Stefan Potocki (1568 – 1631) was a Polish nobleman and military commander who was palatine of Bratslav. He was also starost of Felin and Kamieniec.

Stefan, son of Mikołaj, was born into the prominent Potocki family. In February 1606, he married Maria, the daughter of Ieremia Movilă. In 1607, he campaigned in Moldavia to successfully place Maria's brother, Constantin Movilă, on the Moldavian throne. From 1609 to 1611, he campaigned during the Polish–Swedish War and Polish–Russian War.

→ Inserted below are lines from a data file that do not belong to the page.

(* ===== verification/WindowReceiver.v ===== *)
(** * [serverEarlyRetrans]: the window receiver

    [src/udp.cpp] lines 197-231.  The receiver keeps an occupancy buffer
    indexed by sequence number and two cursors, [lastAckSent] and
    [largestAccFrame].  For each frame it computes the frame's offset in
    the acceptance window, marks the slot if the offset is positive, slides
    [lastAckSent] over the marked slots that follow it, and acknowledges
    with the next sequence number it expects.

    [rstate] holds the local variables; [mark], [slide] and [recv_frame]
    are the body of the receive loop as programs on that state,
    [receive_and_ack] adds the socket calls, and [serverEarlyRetrans] is
    the function.  The theorems of this file are about the state machine:
    the invariant [rstate_ok], what [slide] does and that it terminates,
    and how duplicates, stale frames and malformed frames are treated; on
    the network, that the function stays within its arrays and that what
    it sends is one sequence number per frame read ([answered]). *)

From stdpp Require Import prelude.
From S2P Require Import Prelude Transport SeqRing.

#[local] Open Scope Z_scope.
#[local] Open Scope cint_scope.

(** ** State *)

Record rstate : Type := {
  buffer : list bool;
  lastAckSent : Z;
  largestAccFrame : Z;
  offset : Z
}.

(** Lines 199-207: the locals after the initialisation loop. *)
Definition rinit (windowSize : Z) : rstate :=
  {| buffer := replicate (Z.to_nat (seqRange windowSize)) false;
     lastAckSent := seqRange windowSize - 1;
     largestAccFrame := windowSize - 1;
     offset := 0 |}.
(* ===== verification/WindowSender.v ===== *)
(** * The windowed sender: [clientSlidingWindow]

    [src/udp.cpp] lines 108-152.  The sender keeps the frames it has sent
    and not yet seen acknowledged in [buffer], a ring of [windowSize + 1]
    slots of [max] words each, between the cursors [lastAckRec] (trailing
    edge) and [lastFrameSent] (leading edge).  For each message it first
    waits while the ring is full, resending every outstanding frame when
    the timer passes [MAX_TIME] and asking [ackAdvance] how far the
    trailing edge may move; then it numbers the message, sends it, copies
    it into the slot at the new leading edge and asks [ackAdvance] once
    more.

    [wstate] holds the locals; a cell of [buffer] is [None] until it is
    written, since the array is declared without an initial value.
    [retransmit_outstanding] is the loop of lines 124-130,
    [wait_for_room] the body of the [while] of line 121, [window_full]
    its condition, [copy_message] the loop of lines 143-145,
    [send_message] the body of the [for] and [clientSlidingWindow] the
    function.  Every index into [buffer] and [message] is checked, and the
    first division by [windowSize + 1] is checked for a zero divisor.

    [wstate_ok] is the invariant of the locals, [idle] the state between
    two messages when nothing is outstanding, [sends] and [resends] say
    what a piece of the function hands to the transport.  The lemmas on
    single steps hold on every transport, as do the rules for the
    properties of the world that the function keeps ([calm], [stable])
    or moves forward by one frame per message (Section [one_frame]); the
    theorems on runs are stated on the network [SimNet]. *)

From stdpp Require Import prelude.
From S2P Require Import Prelude Transport SeqRing AckAdvance.
(** The part of a message after the waiting loop: what is left when the
    frame is sent is the call of line 147, which finds the number of
    frame [i] in [buffer]. *)
Lemma send_tail_stuck {W : Type} {TW : Transport W} k s (w : W) :
  words_of sizeof_int = 1%nat → (1 ≤ words_of sizeof_ptr ≤ length msg)%nat →
  Z.of_nat (words_of sizeof_ptr) ≤ max → 0 ≤ i →
  stuck max windowSize msg i k s → 0 ≤ k < windowSize →
  ∃ s', stuck max windowSize msg i (k + 1) s' ∧ retrans s' = retrans s ∧
    load (buffer s') (slot_index max windowSize s' 1) = Some (Some (seq_of windowSize i)) ∧
    send_tail max windowSize (i + k) s w =
    advance_trailing_edge windowSize (slot_index max windowSize s' 1) s'
      (sock_sendTo (window_frame windowSize msg (i + k)) w).
Proof.
  intros Hint Hlen Hmax Hi Hst Hk.
  destruct (send_frame_stuck k s w Hint Hlen Hmax Hi Hst Hk) as (s' & Hst' & Hr & Hrun).
  pose proof (stuck_slot (k + 1) _ 1 Hst' ltac:(lia)) as Hhead.
  replace (i + 1 - 1) with i in Hhead by lia.
  exists s'. split_and!; [done..|]. by rewrite send_tail_frame, (bind_Done _ _ _ _ _ Hrun).
Qed.

(** Line 121 on such locals: the ring is full when [windowSize] frames
    are outstanding, on every transport. *)
Lemma window_full_outstanding {W : Type} k s (w : W) :
  stuck max windowSize msg i k s → 0 ≤ k ≤ windowSize →
  window_full windowSize s w = Done (bool_decide (k = windowSize)) w.
Proof.
  intros Hst Hk. rewrite window_full_run by lia.
  rewrite (stuck_lar _ _ _ _ _ _ Hst), (stuck_lfs _ _ _ _ _ _ Hst). f_equal.
  pose proof (Z.mod_pos_bound (i + k) slots ltac:(lia)).
  rewrite cmod_mod, ring_add_mod by lia. case_bool_decide as Hfull.
  - subst k. replace (i + windowSize + 1) with (i + 1 * slots) by lia.
    by rewrite Z_mod_plus_full, Z.eqb_refl.
  - apply Z.eqb_neq. pose proof (ring_ahead_neq i (k + 1) slots ltac:(lia)) as Hne.
    rewrite Z.add_assoc in Hne. intros Heq. by apply Hne.
Qed.

(** The index of line 135 is that of the slot of the oldest outstanding
    frame, unless the trailing edge is at the last slot: then it is the
    length of [buffer]. *)
Lemma stuck_unwrapped k s :
  stuck max windowSize msg i k s → 1 ≤ k → i `mod` slots ≠ windowSize →
  load (buffer s) (unwrapped_index max s) = Some (Some (seq_of windowSize i)).
Proof.
  intros Hst Hk Hlast. pose proof (Z.mod_pos_bound i slots ltac:(lia)).
  unfold unwrapped_index. rewrite (stuck_lar _ _ _ _ _ _ Hst).
  pose proof (stuck_heads _ _ _ _ _ _ Hst 1 ltac:(lia)) as Hh.
  rewrite <- (ring_add_mod i 1), Z.mod_small in Hh by lia.
  by replace (i + 1 - 1) with i in Hh by lia.
Qed.

Lemma stuck_unwrapped_last k s :
  stuck max windowSize msg i k s → i `mod` slots = windowSize →
  unwrapped_index max s = Z.of_nat (length (buffer s)).
Proof.
  intros Hst Hlast. unfold unwrapped_index.
  by rewrite (stuck_lar _ _ _ _ _ _ Hst), (stuck_length _ _ _ _ _ _ Hst), Hlast.
Qed.

(** Lines 122-134 on every transport: the outstanding frames are
    counted when the timer has run out, nothing but addresses is handed
    to the transport, and the call of [ackAdvance] follows. *)
Lemma wait_for_room_advance {W : Type} {TW : Transport W} k s (w : W) :
  stuck max windowSize msg i k s → 0 ≤ k ≤ windowSize →
  ∃ s1 w1, same_ring s s1 ∧
    retrans s1 = retrans s + (if MAX_TIME <? lapse (clock w).1 s then k else 0) ∧
    wait_for_room max windowSize s w =
      advance_trailing_edge windowSize (unwrapped_index max s1) s1 w1 ∧
    ∀ P : W → Prop, (∀ v w0, P w0 → P (sock_sendTo (Wild v sizeof_ptr) w0)) →
      (∀ w0, P w0 → P (clock w0).2) → P w → P w1.
Proof.
  intros Hst Hk. unfold wait_for_room, lapse. rewrite (bind_Done _ _ _ _ _ (timer_lap_run _ _)).
  destruct (MAX_TIME <? _).
  - destruct (retransmit_stuck k s (clock w).2 Hst Hk) as (s' & w' & Hrun & Hring & Hr & _ & Hw').
    exists (with_timeout {| startTime := (clock w').1 |} s'), (clock w').2.
    split_and!; [done|done|by rewrite bind_assoc, (bind_Done _ _ _ _ _ Hrun)|].
    intros P Hs Hc HP. apply Hc, Hw'; [done|]. by apply Hc.
  - exists s, (clock w).2. split_and!; [apply same_ring_refl|lia|done|].
    intros P _ Hc HP. by apply Hc.
Qed.

End stuck.

(** ** The sender on the wire *)

Section sender.
Context (Hbudget : (Z.to_nat windowSize + 1 ≤ budget)%nat).
Context (Hptr : (1 ≤ words_of sizeof_ptr)%nat) (Hint : words_of sizeof_int = 1%nat).
Context (max : Z) (msg : list Z) (i : Z) (Hi : 0 ≤ i).
Context (Hlen : (words_of sizeof_ptr ≤ length msg)%nat).
Context (Hmax : Z.of_nat (words_of sizeof_ptr) ≤ max).

(** An answer that names the oldest outstanding frame, or no answer at
    all: the trailing edge stays, and no answer is left. *)
Lemma advance_stale index s (w : Wire.wire (rstate * list Z)) v :
  load (buffer s) index = Some (Some v) → is_seq windowSize v → 0 ≤ lastAckRec s ≤ windowSize →
  Wire.plain w → Wire.answers w = [] ∨ Wire.answers w = [Words [v]] →
  ∃ w', advance_trailing_edge windowSize index s w = Done s w' ∧
    Wire.answers w' = [] ∧ Wire.far w' = Wire.far w ∧ Wire.plain w'.
Proof.
  intros Hv Hseq Hlar Hpl [Hans|Hans].
  all: pose proof (Wire.wait_plain 1 w (Wire.plain_flight _ Hpl)) as Hwait.
  - exists (Wire.wait 1 w). rewrite (advance_no_data Hint _ _ _ _ v Hv).
    + rewrite Z.add_0_r, cmod_small, with_lastAckRec_same by lia.
      split; [done|]. rewrite Hwait. by destruct Hpl.
    + simpl. rewrite Hans. by rewrite bool_decide_false by (by intros []).
  - exists (Wire.read (Wire.wait 1 w)).
    rewrite (advance_data Hint _ _ _ _ v v [] (Wire.read (Wire.wait 1 w)) Hv).
    + rewrite ack_distance_same, Z.add_0_r, cmod_small, with_lastAckRec_same by (done || lia).
      split; [done|]. rewrite Hwait. simpl. rewrite Hans. by destruct Hpl.
    + simpl. rewrite Hans. by rewrite bool_decide_true.
    + cbn [sock_pollRecvFrom sock_recvFrom Wire.wire_transport]. unfold Wire.poll. cbn [snd].
      rewrite (Wire.recv_answer 1 _ [v] []); [done|]. by rewrite Hwait.
Qed.

(** Message [i + k] while frame [i] is missing: its frame is sent, and
    the trailing edge stays where it is. *)
Lemma send_message_unanswered fuel k s (w : Wire.wire (rstate * list Z)) :
  stuck max windowSize msg i k s → 0 ≤ k < windowSize → awaits windowSize i w →
  (k = 0 → head (Wire.lost w) = Some true) →
  ∃ s' w', send_message (S fuel) max windowSize (i + k) s w = Done s' w' ∧
    stuck max windowSize msg i (k + 1) s' ∧ awaits windowSize i w' ∧ retrans s' = retrans s.
Proof.
  intros Hst Hk Haw Hlost. pose proof (stuck_cursors max msg i k s Hst) as [Hlar Hlfs].
  pose proof (stuck_message _ _ _ _ _ _ Hst) as [x Hx].
  destruct (frame_words_head windowSize msg (i + k) Hptr ltac:(lia)) as [d Hd].
  destruct (send_message_room Hint fuel max windowSize msg (i + k) x s w)
    as (b & Hlb & Hcell & Hout & ->); [done|lia|done| |done|done|apply Hst|done|].
  { pose proof (Z.mod_pos_bound (i + k) slots ltac:(lia)).
    rewrite (stuck_lar _ _ _ _ _ _ Hst), (stuck_lfs _ _ _ _ _ _ Hst), cmod_mod, ring_add_mod by lia.
    pose proof (ring_ahead_neq i (k + 1) slots ltac:(lia)) as Hne. by rewrite Z.add_assoc in Hne. }
  cbn [clock sock_sendTo Wire.wire_transport fst snd]. unfold window_frame.
  fold (frame_words windowSize msg (i + k)). rewrite Hd.
  destruct (awaits_send Hbudget Hptr i (i + k) d w Haw) as [Hmiss Hans];
    [destruct (decide (k = 0)); [left; auto|right; lia]|].
  set (w1 := Wire.send _ w) in *.
  assert (stuck max windowSize msg i k (with_timeout {| startTime := Wire.now w |} s)) as Hst0
    by by apply (stuck_same_ring max msg i k s).
  pose proof (stuck_sent max msg i k _ b (<[0%nat := seq_of windowSize (i + k)]> msg)
                Hst0 Hk Hmax Hlb Hcell Hout ltac:(by eexists)) as Hst'.
  pose proof (stuck_slot max msg i (k + 1) _ 1 Hst' ltac:(lia)) as Hhead.
  replace (i + 1 - 1) with i in Hhead by lia.
  destruct (advance_stale _ _ w1 _ Hhead) as (w' & Hadv & Hans' & Hfar & Hpl);
    [apply seq_of_is_seq; lia|apply (stuck_cursors max msg i (k + 1)), Hst'
    |apply Wire.plain_send, Haw|done|].
  eexists _, w'. split; [apply Hadv|]. split; [done|]. split; [|done].
  split; [done|by rewrite Hfar|done].
Qed.

(** ** The ring is full *)

(** The ring is full when the [windowSize] frames from [i] on are
    outstanding. *)
Lemma window_full_stuck s (w : Wire.wire (rstate * list Z)) :
  stuck max windowSize msg i windowSize s → window_full windowSize s w = Done true w.
Proof.
  intros Hst. rewrite window_full_run by lia.
  rewrite (stuck_lar _ _ _ _ _ _ Hst), (stuck_lfs _ _ _ _ _ _ Hst).
  pose proof (Z.mod_pos_bound (i + windowSize) slots ltac:(lia)).
  rewrite cmod_mod, ring_add_mod by lia.
  replace (i + windowSize + 1) with (i + 1 * slots) by lia.
  by rewrite Z_mod_plus_full, Z.eqb_refl.
Qed.

(** One turn of the waiting loop up to line 135: when the timer has
    run out the [windowSize] outstanding frames are retransmitted, which
    changes nothing on the wire, and the timer is started again. *)
Lemma wait_for_room_turn s (w : Wire.wire (rstate * list Z)) :
  stuck max windowSize msg i windowSize s →
  ∃ s1, turned windowSize (Wire.now w) s s1 ∧
    wait_for_room max windowSize s w =
    advance_trailing_edge windowSize (unwrapped_index max s1) s1 w.
Proof.
  intros Hst. unfold wait_for_room, turned, lapse.
  rewrite (bind_Done _ _ _ _ _ (timer_lap_run _ _)).
  cbn [clock Wire.wire_transport fst snd]. destruct (MAX_TIME <? _).
  - destruct (retransmit_stuck max msg i windowSize s w Hst ltac:(lia))
      as (s' & w' & Hrun & Hring & Hr & Ht & HP).
    assert (w' = w) as -> by (by apply HP; [intros ? ? ->|]).
    exists (with_timeout {| startTime := Wire.now w |} s').
    split; [split; [done|split; simpl; lia]|].
    by rewrite bind_assoc, (bind_Done _ _ _ _ _ Hrun).
  - exists s. split; [split; [apply same_ring_refl|split; lia]|done].
Qed.

(** The trailing edge is not at the last slot: line 135 reads the
    number of frame [i], no answer is there, a poll passes and the
    sender is where it was. *)
Lemma wait_for_room_quiet s (w : Wire.wire (rstate * list Z)) :
  stuck max windowSize msg i windowSize s → i `mod` slots < windowSize →
  Wire.answers w = [] →
  ∃ s', wait_for_room max windowSize s w = Done s' (Wire.wait 1 w) ∧
    stuck max windowSize msg i windowSize s' ∧ turned windowSize (Wire.now w) s s'.
Proof.
  intros Hst Hc Hans. destruct (wait_for_room_turn s w Hst) as (s1 & Hturn & ->).
  pose proof (stuck_same_ring max msg i _ _ _ (proj1 Hturn) Hst) as Hst1.
  pose proof (stuck_cursors max msg i _ s1 Hst1) as [Hlar _].
  pose proof (Z.mod_pos_bound i slots ltac:(lia)) as Hpos.
  assert (load (buffer s1) (unwrapped_index max s1) = Some (Some (seq_of windowSize i))) as Hv.
  { unfold unwrapped_index. rewrite (stuck_lar _ _ _ _ _ _ Hst1).
    pose proof (stuck_heads _ _ _ _ _ _ Hst1 1 ltac:(lia)) as Hh.
    rewrite <- (ring_add_mod i 1), Z.mod_small in Hh by lia.
    by replace (i + 1 - 1) with i in Hh by lia. }
  rewrite (advance_no_data Hint _ _ _ _ _ Hv) by (simpl; by rewrite Hans).
  rewrite Z.add_0_r, cmod_small, with_lastAckRec_same by lia. by exists s1.
Qed.

Lemma wait_for_room_stuck s (w : Wire.wire (rstate * list Z)) :
  stuck max windowSize msg i windowSize s → awaits windowSize i w →
  i `mod` slots < windowSize →
  ∃ s' w', wait_for_room max windowSize s w = Done s' w' ∧
    stuck max windowSize msg i windowSize s' ∧ awaits windowSize i w'.
Proof.
  intros Hst [Hans Hfar Hpl] Hc.
  destruct (wait_for_room_quiet s w Hst Hc Hans) as (s' & Hrun & Hst' & _).
  exists s', (Wire.wait 1 w). split_and!; [done..|].
  pose proof (Wire.plain_wait 1 w Hpl). rewrite Wire.wait_plain in * by apply Hpl. by split.
Qed.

In 1612, he again entered Moldavia to support Constantin, but Stefan was captured by the Ottomans during the Battle of Cornul lui Sas. He was imprisoned in the Yedikule Fortress until 1615, and his supporters had to pay a ransom of 300,000 ducats for his release. The issue of Stefan's capture even reached Sigismund III, who requested Emperor Matthias' diplomatic assistance with the release.

Stefan was a convert from Calvinism to Catholicism. He founded a Dominican convent and church in Potok Złoty where he was later buried. As the owner of Buczacz, he also led the development of fortifications in that town.

Stefan is the father of writer Paweł Potocki. Stefan is also the grandfather of archbishop Teodor Andrzej Potocki.